1º de setembro de 1939, dia quente no verão europeu, a ansiedade caminha lentamente sob a égide contrariada do relógio. No diário, a caneta debilmente acentua a palavra esperança. O desejo é de que o conflito seja resolvido pela razão. O prazo se encerra, aproveitemos a última hora de paz.
Assim Viginia Woolf descreve a manhã em que a Guerra, ao atingir a maioridade, é declarada. Nada de novo no front. O século XX, impresso em ferro e fogo, denuncia a disseminação da barbárie em guerras de (re)ordenamento mundial.

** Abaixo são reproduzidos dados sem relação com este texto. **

(** * Jellyfin "now showing" e-mail script: a shallow embedding

    The development follows [sanitized_jellyfin_script.py]: the listing
    fetcher [get_latest_items], the image cache [get_cached_image] and the
    composer and dispatcher that make up [send_jellyfin_email].

    Python's effects (HTTP requests, the file system, the SMTP session,
    [print]) are threaded through a state-and-exception monad over a
    [World]; the world keeps a trace of the effects performed. *)

From Stdlib Require Import ZArith.
From Stdlib.Strings Require Import Byte.
From stdpp Require Import gmap strings list.

Local Open Scope string_scope.
Local Open Scope Z_scope.

(** ** Python text

    [str] is [string]; [bytes] is a list of bytes. *)

Definition bytes := list Byte.byte.

#[export] Instance byte_eq_dec : EqDecision Byte.byte := Byte.byte_eq_dec.

(** The double quote and the line feed, for the script's literals. *)
Definition dq : string := String (Ascii.ascii_of_nat 34) EmptyString.
Definition nl : string := String (Ascii.ascii_of_nat 10) EmptyString.

Module Str.

(** [s.startswith(p)] *)
Fixpoint startswith (p s : string) : bool :=
  match p, s with
  | EmptyString, _ => true
  | String a p', String b s' => if Ascii.eqb a b then startswith p' s' else false
  | String _ _, EmptyString => false
  end.

(** [p in s], for text operands. *)
Fixpoint contains (p s : string) : bool :=
  startswith p s ||
  match s with
  | EmptyString => false
  | String _ s' => contains p s'
  end.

Se a dramaturgia do terror é infinita, a negação da realidade tornou-se a retórica vazia de um tempo perdido no disparar do fuzil e no explosivo dilúvio. Quem se lembra dos massacres de Wiriyani (Moçambique, 1972), Halabja (Iraque, 1988) e Srebrenica (Bósnia, 1995)? Ou da Pimavera Árabe, em 2010, que resultou em milhares de mortes?
Não há dúvida de que todos os males têm no crescimento econômico sua raiz em comum. O problema consiste em como manter a fonte de riqueza (limitada) em harmonia com a vontade (ilimitada) por mais mais capital. Tudo é válido, desde que proporcione sobrevida para um sistema pleno de contradições.
Em 2019, o presidente da Bolívia, Evo Morales, foi deposto porque defendia o controle dos recursos naturais do país nas mãos do Estado. Essa postura, em oposição às tendências de privatização, foi muito mal recebida por agentes do capital internacional que apoiaram a intervenção militar em troca do acesso ao “petróleo do século XXI”: o lítio. O reagente e catalisador de energia fundamental para o capitalismo verde. Que o diga Elon Musk, CEO da Tesla.
Isso nos faz pensar sobre a invasão russa na Ucrânia. A guerra, que está a completar um ano, desvela em suas entrelinhas uma curiosa estratégia de racionalização transnacional.
Rico em minérios - cobalto, titânio, níquel e lítio - o solo ucraniano é cobiçado para garantir as vantagens competitivas condizentes com o apetite insaciável dos senhores da guerra, pois nesta nova fase de globalização econômica “a crise climática não só alimenta a caça geopolítica as novas matérias-primas, mas também abre novas regiões do mundo ao imperialismo climático, a itensificação da concorrência e a militarização” (Tomasz Konicz, 2023). O que dificulta qualquer acordo de conciliação.
Essa é a espinha dorsal para compreendermos o nosso papel no novo tempo do mundo. Um tempo, conforme Paulo Arantes, “que não lutamos mais para que o futuro seja melhor, simplesmente para que não seja pior” (2014).
Espero que não. Entretanto, não podemos descurar das proféticas palavras de Virginia Woolf: “eis que na hora fria, antes do acender das luzes, eu estava a pensar: vivemos sem um futuro. É isso que é estranho”.